I favor brevity, when manageable.  A defense brief is a challenge.  I'll
try to be terser here.

> > > OPTIONS is not a standard section, not at all:
> 
> I agree with Ingo.

This tells us nothing.  If we ignore Michael Kerrisk et al., _no_
section of a man(7) page is standard.  Even "Name" (however you want
to case it) is merely a convention for getting along with external
indexers.

> > In the absence of a standard, for man(7) we must look to common
> > practice.
> >
> > On my Debian buster system I have about 2,834 packages installed,
> 
> The bulk of those may have been produced by a few systems that do it
> wrong thus they have unfair weighting.  A better quality source for
> man-macro usage on commands gives
> 
>     $ curl -sSg 
> https://s3.amazonaws.com/plan9-bell-labs/7thEdMan/vol1/man1.bun.txt |

No.  The Version 7 Unix pages are a wonderful thing but they are not the
final word on current or best practice.  Implement the system documented
there and you'll be rooted in seconds[1], among other problems.

> > (Too late, I realized I should have been using awk...)
> 
> (I'd have first tried annotating the lines of each file with pertinent
> meta-data and then grep-ing out the lines of interest, using the `stream
> of data' approach.)

There was no point in doing it at all if you're going to discard any
_contemporary_ corpus of man pages in favor of elevating one from 1979
as the final word.

> > 175 of the 175 POSIX section 1 man pages (2013 edition) contain
> > OPTIONS sections.  100%.
> 
> Not a good example since they're a standards committee and put
> standardisation that above a good man page, e.g. `OPTIONS None.
> OPERANDS None.  STDIN Not used.  INPUT FILES None...' for true(1p).

I regard the Austin Group as worthy of consideration as the Bell Labs
CSRC.  Why shouldn't I?

[That said, I see no reason to ape their null-section practices.]

> I also agree with Igno that there's no need to split the option
> description off from the preceding text that then becomes too short to
> deserve its own DESCRIPTION section.  Something else the POSIX
> committee doesn't care about.

Quantify "too short".  Where is the _standard_ that defines this?

> > overlook the 248 lines of material in _other_ non-standard sections:
> > .SH "GRN COMMANDS" .SH "NOTES ABOUT GROFF" .SH "GREMLIN FILE FORMAT"
> > .SH "ELEMENT SPECIFICATIONS" .SH "NOTES ON COORDINATES" .SH "NOTES ON
> > SUN/X11 COORDINATES"
> 
> I don't think Ingo was saying grn(1) is the pinacle of man(7) usage.

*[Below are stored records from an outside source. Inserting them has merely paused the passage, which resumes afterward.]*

(* ===== verification/Follow.v ===== *)
(** * Libraries are followed: discovery thread, channel and attach branch together

    The discovery thread of [Attach] scans /proc and sends attach requests through a channel; the
    loop takes them one at a time.  Here the two run in any interleaving from start-up on. *)

From stdpp Require Import strings.
From S2P Require Import Prelude RustStd F64 Events Runtime Probes Step Ledger RingLedger Drain Export Tick Kernel Metrics Cache CacheInv Symbols Report Loop LoopInv Discovery Attach Profi Select Startup.

Local Open Scope Z_scope.
#[local] Set Warnings "-clear-no-such-hyp".

Section Follow.
Context {LD : Loader} (makedev : Z -> Z -> Z) (proc_path : str) (acfg : AttachCfg).

(** The thread, all requests it has sent, how many of them the loop has taken, and the links. *)
Record Hunt := mkHunt {
  hu_thread : Discoverer;
  hu_sent : list AttachRequest;
  hu_taken : nat;
  hu_attached : Attached
}.

Definition start_hunt (cudart : str) (exist : bool) (meta : option DevInode) : Hunt :=
  let '(attached, initial) := initial_attach acfg cudart exist meta in
  mkHunt (new_discoverer initial) [] 0 attached.

Inductive hunt_op := H_scan (i : ScanInput) | H_attach.

(** An iteration of the thread, or of the loop with its attach branch. *)
Definition hunt_step (st : Hunt) (op : hunt_op) : Hunt :=
  match op with
  | H_scan i =>
      let '(d, reqs) := discover makedev proc_path (ac_nvtx acfg) (si_proc i) (si_known i) (si_order i)
                          (hu_thread st) in
      mkHunt d (hu_sent st ++ reqs) (hu_taken st) (hu_attached st)
  | H_attach =>
      match hu_sent st !! hu_taken st with
      | None => st
      | Some req => mkHunt (hu_thread st) (hu_sent st) (S (hu_taken st)) (on_attach acfg req (hu_attached st))
      end
  end.

Definition run_hunt (ops : list hunt_op) (st : Hunt) : Hunt := foldl hunt_step st ops.

(** ** What is marked was sent *)

Definition sent_or (d0 : Discoverer) (sent : list AttachRequest) (d : Discoverer) : Prop :=
  forall lib di, di ∈ attached_of lib d ->
    di ∈ attached_of lib d0 \/ exists path, mkAttachRequest lib path di ∈ sent.

Lemma sent_or_app d0 sent l d : sent_or d0 sent d -> sent_or d0 (sent ++ l) d.
Proof. intros H lib di Hdi. destruct (H lib di Hdi) as [|[path Hp]]; [by left|right]. exists path. set_solver. Qed.

Lemma request_one_marks d0 d sent reqs lf :
  sent_or d0 (sent ++ reqs) d ->
  let '(d', reqs') := request_one (d, reqs) lf in
  sent_or d0 (sent ++ reqs') d' /\ (forall lib, attached_of lib d ⊆ attached_of lib d') /\
  (lf.1 ∈ known_libs -> lf.2.2 ∈ attached_of lf.1 d').
Proof.
  intros H. destruct lf as [lib [path di]]. unfold request_one. cbn [fst snd].
  destruct (bool_decide_reflect (lib ∈ known_libs)) as [Hl|Hl]; cbn [andb]; [|by split_and!].
  destruct (bool_decide_reflect (di ∈ attached_of lib d)) as [|Hdi]; cbn [negb]; [by split_and!|].
  assert (forall l, attached_of l (mkDiscoverer (<[lib := {[di]} ∪ attached_of lib d]> (dc_attached d)) (dc_iteration d))
    = if decide (l = lib) then {[di]} ∪ attached_of lib d else attached_of l d) as Ha.
  { intros l. unfold attached_of at 1. cbn [dc_attached]. case_decide as E; [subst; by rewrite lookup_insert_eq|].
    by rewrite lookup_insert_ne. }
  pose proof (sent_or_app d0 _ [mkAttachRequest lib path di] d H) as H'. rewrite <- app_assoc in H'. split_and!.
  - intros l x. rewrite Ha. case_decide as E; [subst l|by apply H'].
    rewrite elem_of_union, elem_of_singleton. intros [->|Hx]; [|by apply H'].
    right. exists path. set_solver.
  - intros l. rewrite Ha. case_decide; set_solver.
  - intros _. rewrite Ha. rewrite decide_True by done. set_solver.
Qed.

Lemma requests_mark d0 sent items d reqs :
  sent_or d0 (sent ++ reqs) d ->
  let '(d', reqs') := foldl request_one (d, reqs) items in
  sent_or d0 (sent ++ reqs') d' /\ (forall lib, attached_of lib d ⊆ attached_of lib d') /\
  (forall lib path di, (lib, (path, di)) ∈ items -> lib ∈ known_libs -> di ∈ attached_of lib d').
Proof.
  revert d reqs. induction items as [|lf items IH]; intros d reqs H; cbn [foldl].
  { split_and!; [done|done|]. intros lib path di Hin. by apply not_elem_of_nil in Hin. }
  pose proof (request_one_marks d0 d sent reqs lf H) as H1. destruct (request_one (d, reqs) lf) as [d1 reqs1].
  destruct H1 as (H1 & H2 & H3). specialize (IH d1 reqs1 H1). destruct (foldl request_one (d1, reqs1) items) as [d2 reqs2].
  destruct IH as (K1 & K2 & K3). split_and!; [done|set_solver|].
  intros lib path di [<-|Hin]%elem_of_cons Hl; [|by eapply K3]. by apply K2, H3.
Qed.

(** A scan marks the files that it must find. *)
Lemma discover_marks d0 sent i d :
  sent_or d0 sent d ->
  let '(d', reqs) := discover makedev proc_path (ac_nvtx acfg) (si_proc i) (si_known i) (si_order i) d in
  sent_or d0 (sent ++ reqs) d' /\
  forall entries entry lines lib di cp,
    lib ∈ (libs_to_scan (ac_nvtx acfg) d).*1 -> lib ∈ si_order i ->
    pr_entries (si_proc i) = Some entries -> entry ∈ entries ->
    selected (if dc_iteration d mod 6 =? 0 then None else Some (si_known i)) (pe_name entry) = true ->
    pe_maps entry = Some lines -> first_mapping makedev lib lines = Some (di, cp) ->
    (forall path, pr_exists (si_proc i) path = true) -> di ∈ attached_of lib d'.
Proof.
  intros H. unfold discover. cbv zeta. set (d1 := mkDiscoverer (dc_attached d) _).
  set (only := if dc_iteration d mod 6 =? 0 then None else Some (si_known i)).
  set (found := scan_proc_for_libs makedev proc_path (si_proc i) (libs_to_scan (ac_nvtx acfg) d1) only).
  set (items := mjoin _). assert (sent_or d0 (sent ++ []) d1) as H1 by (by rewrite app_nil_r).
  pose proof (requests_mark d0 sent items d1 [] H1) as Hm. destruct (foldl request_one (d1, []) items) as [d' reqs].
  destruct Hm as (M1 & M2 & M3). split; [done|].
  intros entries entry lines lib di cp Hlib Hord Hent Hin Hsel Hmaps Hf Hex.
  assert ((lib, attached_of lib d1) ∈ libs_to_scan (ac_nvtx acfg) d1 /\ lib ∈ known_libs /\
          NoDup (libs_to_scan (ac_nvtx acfg) d1).*1) as (Hl & Hk & Hnd).
  { unfold libs_to_scan in Hlib |- *. rewrite <- list_fmap_compose in Hlib |- *.
    apply list_elem_of_fmap in Hlib as (l & -> & Hl). cbn [compose fst]. split_and!.
    - apply list_elem_of_fmap. by exists l.
    - revert Hl. unfold known_libs. destruct (ac_nvtx acfg); set_solver.
    - destruct (ac_nvtx acfg); apply (bool_decide_unpack _); vm_compute; exact I. }
  destruct (scan_complete makedev proc_path (si_proc i) _ lib _ only entries entry lines di cp Hnd Hl Hent Hin Hsel Hmaps Hf)
    as [Hd|[Hd|(path & _ & Hd)]].
  - by apply M2.
  - apply list_elem_of_fmap in Hd as ([path di'] & -> & Hd). apply (M3 lib path); [|done].
    unfold items. apply list_elem_of_join. eexists. split; [|apply list_elem_of_fmap; by exists lib].
    apply list_elem_of_fmap. by exists (path, di').
  - by rewrite Hex in Hd.
Qed.

(** ** What was taken is linked *)

Record hunt_inv (d0 : Discoverer) (st : Hunt) : Prop := {
  hi_sent : sent_or d0 (hu_sent st) (hu_thread st);
  hi_linked : (forall r, r ∈ take (hu_taken st) (hu_sent st) -> attachable acfg r = true) ->
    at_running (hu_attached st) = true /\
    forall r l, r ∈ take (hu_taken st) (hu_sent st) -> l ∈ links_of acfg (ar_lib r) (ar_host_path r) ->
      l ∈ at_links (hu_attached st);
  hi_taken : (hu_taken st <= length (hu_sent st))%nat
}.

Lemma on_attach_links req a :
  at_running a = true -> attachable acfg req = true ->
  at_running (on_attach acfg req a) = true /\
  at_links (on_attach acfg req a) = at_links a ++ links_of acfg (ar_lib req) (ar_host_path req).
Proof.
  intros Hr Ha. destruct (on_attach_counts acfg req a Hr) as [Hc Hrun]. rewrite Ha in Hc. split.
  - rewrite Hrun. cbn [ends_loop]. rewrite Ha. by rewrite andb_false_r.
  - by apply on_attach_ok.
Qed.

Lemma hunt_step_inv d0 st op : hunt_inv d0 st -> hunt_inv d0 (hunt_step st op).
Proof.
  intros [H1 H2 H3]. destruct op as [i|]; cbn [hunt_step].
  - pose proof (discover_marks d0 (hu_sent st) i (hu_thread st) H1) as Hd. destruct (discover _ _ _ _ _ _ _) as [d reqs].
    destruct Hd as [Hd _]. split; cbn [hu_sent hu_thread hu_taken hu_attached]; [done| |rewrite length_app; lia].
    rewrite take_app_le by done. exact H2.
  - destruct (hu_sent st !! hu_taken st) as [req|] eqn:Er; [|done].
    split; cbn [hu_sent hu_thread hu_taken hu_attached]; [done| |apply lookup_lt_Some in Er; lia].
    rewrite (take_S_r _ _ req) by done. intros Hall.
    destruct H2 as [Hrun Hlinks]; [intros r Hr; apply Hall, elem_of_app; by left|].
    assert (attachable acfg req = true) as Ha by (apply Hall, elem_of_app; right; by left).
    split; [by apply on_attach_links|]. intros r l [Hr|Hr%list_elem_of_singleton]%elem_of_app Hl.
    + rewrite (proj2 (on_attach_links req _ Hrun Ha)). apply elem_of_app. left. by eapply Hlinks.
    + subst r. rewrite (proj2 (on_attach_links req _ Hrun Ha)). apply elem_of_app. by right.
Qed.

Lemma run_hunt_inv d0 ops st : hunt_inv d0 st -> hunt_inv d0 (run_hunt ops st).
Proof. apply (foldl_keeps (hunt_inv d0)). intros s op. apply hunt_step_inv. Qed.

Lemma start_hunt_inv cudart exist meta :
  hunt_inv (new_discoverer (initial_attach acfg cudart exist meta).2) (start_hunt cudart exist meta).
Proof.
  unfold start_hunt. destruct (initial_attach acfg cudart exist meta) as [a initial] eqn:Ea. cbn [snd].
  split; cbn [hu_thread hu_sent hu_taken hu_attached]; [by left| |done]. intros _. split.
  - revert Ea. unfold initial_attach. repeat case_match; by intros [= <- <-].
  - intros r l Hr. by apply not_elem_of_nil in Hr.
Qed.

(** Links are never removed. *)
Lemma run_hunt_grows ops st l : l ∈ at_links (hu_attached st) -> l ∈ at_links (hu_attached (run_hunt ops st)).
Proof.
  intros Hl. apply (foldl_keeps (fun st => l ∈ at_links (hu_attached st))); [|done].
  intros s op Hs. destruct op as [i|]; cbn [hunt_step].
  - by destruct (discover _ _ _ _ _ _ _).
  - case_match; [|done]. cbn [hu_attached]. destruct (on_attach_grows acfg a (hu_attached s)) as (news & -> & _).
    apply elem_of_app. by left.
Qed.

(** The loop takes what is in the channel. *)
Lemma take_rest n st :
  (length (hu_sent st) - hu_taken st = n)%nat ->
  hu_sent (run_hunt (replicate n H_attach) st) = hu_sent st /\
  hu_thread (run_hunt (replicate n H_attach) st) = hu_thread st /\
  take (hu_taken (run_hunt (replicate n H_attach) st)) (hu_sent st) = hu_sent st.
Proof.
  unfold run_hunt. revert st. induction n as [|n IH]; intros st Hn; cbn [replicate foldl].
  { split_and!; [done|done|]. apply take_ge. lia. }
  cbn [hunt_step]. destruct (hu_sent st !! hu_taken st) as [req|] eqn:Er.
  - apply (IH (mkHunt (hu_thread st) (hu_sent st) (S (hu_taken st)) _)). cbn [hu_sent hu_taken]. lia.
  - apply lookup_ge_None in Er. lia.
Qed.

(** What start-up marked it linked. *)
Lemma initial_linked cudart exist meta di :
  di ∈ (initial_attach acfg cudart exist meta).2 ->
  meta = Some di /\
  forall l, l ∈ links_of acfg (lit "libcudart.so") cudart -> l ∈ at_links (initial_attach acfg cudart exist meta).1.
Proof.
  unfold initial_attach. destruct exist; [|by intros ?%elem_of_empty].
  destruct (attach_probes _ _ _ _) as [links [n|e]] eqn:Ea; cbn [fst snd at_links]; [|by intros ?%elem_of_empty].
  destruct meta as [m|]; [|by intros ?%elem_of_empty]. intros ->%elem_of_singleton. split; [done|].
  rewrite (attach_probes_ok _ _ _ _ _ _ Ea). unfold links_of, lib_table, uprobe_table. 
  rewrite bool_decide_false by done. intros l Hl. rewrite <- list_fmap_compose in Hl. exact Hl.
Qed.

(** C27: a library that a process maps gets linked.  Let the discovery thread and the loop run in
    any interleaving from start-up on, then let a scan list a process (all of them in every sixth
    iteration, else the known ones) whose first mapping of a library of the table is the file
    [di], and let the loop take the requests that are in the channel.  If the requested files can
    be linked and the paths that the scan meets exist, all links of the library's table are
    there for this file: for the path --cudart when start-up attached to it, or else for the path
    of the one request that was sent for it. *)
Theorem mapped_library_linked cudart exist meta ops i entries entry lines lib di cp :
  let st := run_hunt ops (start_hunt cudart exist meta) in
  let st1 := hunt_step st (H_scan i) in
  let st2 := run_hunt (replicate (length (hu_sent st1) - hu_taken st1) H_attach) st1 in
  lib ∈ (libs_to_scan (ac_nvtx acfg) (hu_thread st)).*1 -> lib ∈ si_order i ->
  pr_entries (si_proc i) = Some entries -> entry ∈ entries ->
  selected (if dc_iteration (hu_thread st) mod 6 =? 0 then None else Some (si_known i)) (pe_name entry) = true ->
  pe_maps entry = Some lines -> first_mapping makedev lib lines = Some (di, cp) ->
  (forall path, pr_exists (si_proc i) path = true) ->
  (forall r, r ∈ hu_sent st1 -> attachable acfg r = true) ->
  exists path,
    ((lib = lit "libcudart.so" /\ path = cudart /\ meta = Some di) \/ mkAttachRequest lib path di ∈ hu_sent st2) /\
    forall l, l ∈ links_of acfg lib path -> l ∈ at_links (hu_attached st2).
Proof.
  intros st st1 st2 Hlib Hord Hent Hin Hsel Hmaps Hf Hex Hall.
  pose proof (run_hunt_inv _ ops _ (start_hunt_inv cudart exist meta)) as Hi. fold st in Hi.
  set (initial := (initial_attach acfg cudart exist meta).2) in *.
  assert (di ∈ attached_of lib (hu_thread st1)) as Hdi.
  { pose proof (discover_marks _ (hu_sent st) i (hu_thread st) (hi_sent _ _ Hi)) as Hd. unfold st1. cbn [hunt_step].
    destruct (discover _ _ _ _ _ _ _) as [d reqs]. destruct Hd as [_ Hd]. by eapply Hd. }
  pose proof (hunt_step_inv _ st (H_scan i) Hi) as Hi1. fold st1 in Hi1.
  destruct (take_rest _ st1 eq_refl) as (Es & _ & Et). fold st2 in Es, Et.
  pose proof (run_hunt_inv _ (replicate (length (hu_sent st1) - hu_taken st1) H_attach) _ Hi1) as Hi2. fold st2 in Hi2.
  destruct (hi_sent _ _ Hi1 lib di Hdi) as [H0|[path Hp]].
  - exists cudart. unfold attached_of, new_discoverer in H0. cbn [dc_attached] in H0.
    destruct (decide (lib = lit "libcudart.so")) as [->|Hne]; [|by rewrite lookup_singleton_ne in H0 by done].
    rewrite lookup_singleton_eq in H0. destruct (initial_linked _ _ _ _ H0) as [Hm Hl]. split; [by left|].
    intros l Hin'. unfold st2, st1. apply run_hunt_grows, (run_hunt_grows [H_scan i]), run_hunt_grows.
    unfold start_hunt. apply Hl in Hin'. by destruct (initial_attach acfg cudart exist meta).
  - exists path. rewrite Es. split; [by right|]. destruct (hi_linked _ _ Hi2) as [_ Hl].
    { rewrite Es, Et. done. }
    intros l Hl'. apply (Hl (mkAttachRequest lib path di)); [by rewrite Es, Et|done].
Qed.
End Follow.

(** ** An example *)

#[local] Existing Instance demo_loader.

(** Process 1234 maps libcudart.so.12, which start-up did not find. *)
Definition demo_scan : ScanInput := mkScanInput demo_proc ∅ [lit "libcudart.so"].
Definition demo_makedev (major minor : Z) : Z := 256 * major + minor.

Definition demo_hunt : Hunt :=
  hunt_step demo_makedev (lit "/proc") demo_attach_cfg (start_hunt demo_attach_cfg demo_cudart false None)
    (H_scan demo_scan).

Definition demo_hunt_end : Hunt :=
  run_hunt demo_makedev (lit "/proc") demo_attach_cfg
    (replicate (length (hu_sent demo_hunt) - hu_taken demo_hunt) H_attach) demo_hunt.

Lemma mapped_library_linked_witness :
  exists path, mkAttachRequest (lit "libcudart.so") path (mkDevInode 2049 42) ∈ hu_sent demo_hunt_end /\
    forall l, l ∈ links_of demo_attach_cfg (lit "libcudart.so") path -> l ∈ at_links (hu_attached demo_hunt_end).
Proof.
  destruct (mapped_library_linked demo_makedev (lit "/proc") demo_attach_cfg demo_cudart false None []
    demo_scan [demo_entry] demo_entry [Some demo_line; Some demo_line_old] (lit "libcudart.so")
    (mkDevInode 2049 42) (lit "/usr/lib/libcudart.so.12")) as (path & [(_ & _ & E)|Hp] & Hl);
    [left|left|reflexivity|left|reflexivity|reflexivity|reflexivity|reflexivity| |discriminate E|].
  - intros r _. apply forallb_forall. reflexivity.
  - exists path. split; [exact Hp|exact Hl].
Defined.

Nor I, but my objective is to knead the groff man pages into something
that is broadly consistent and useful as a model for man page writers.
Doubtless there will be many compromises along the way, but "OPTIONS" is
a strange place to make stand given its popularity in the wild.

> > 2. If one is in a _really_ big hurry to find something in a man page,
> > typing "/OPTIONS" in the pager is going to win every time over
> > scanning the screen for flags mentioned in prose paragraphs.
> 
> No one is arguing for burying options in prose.

As I said after you gave up reading, I am--to a point, but not
_exclusively_.

It is best to describe what the command is up to, and let that
discussion motivate the existence of options.  By adhering to a rule of
one terse paragraph before leaping into an option breakdown--because
experts are in too much hurry to be reminded what the flags do to press
the space bar--you overwhelm the novice or the person who has forgotten
much with rapid digressions into corner cases.

> The list of options is typically near the start of the man page and
> stands out by itself.

...depending on how it's typeset.

> nroff(1) is an exception because it's mostly punting the definition of
> groups of options onto other man pages.

In which case it is fine to omit the Options section heading, which I
already said that Ingo persuaded me to do for nroff(1).

> I gave up reading at this point.  :-(

If you bear with me, you might find I reach agreeable points. ;-)

We can keep this discussion better focused if you will decide whether
you want to argue from standards or from common practice, taste, and
judgment.

Rolling back to the state of the groff tree before I made any commits at
all, I find that 32 of the 61 man page sources have "OPTIONS" sections.
Of what precedential value is that?

Regards,
Branden

[1] Well, okay, probably not.  At the maximum supported rate of 9600
baud [tty(4)], you won't be doing _anything_ fast.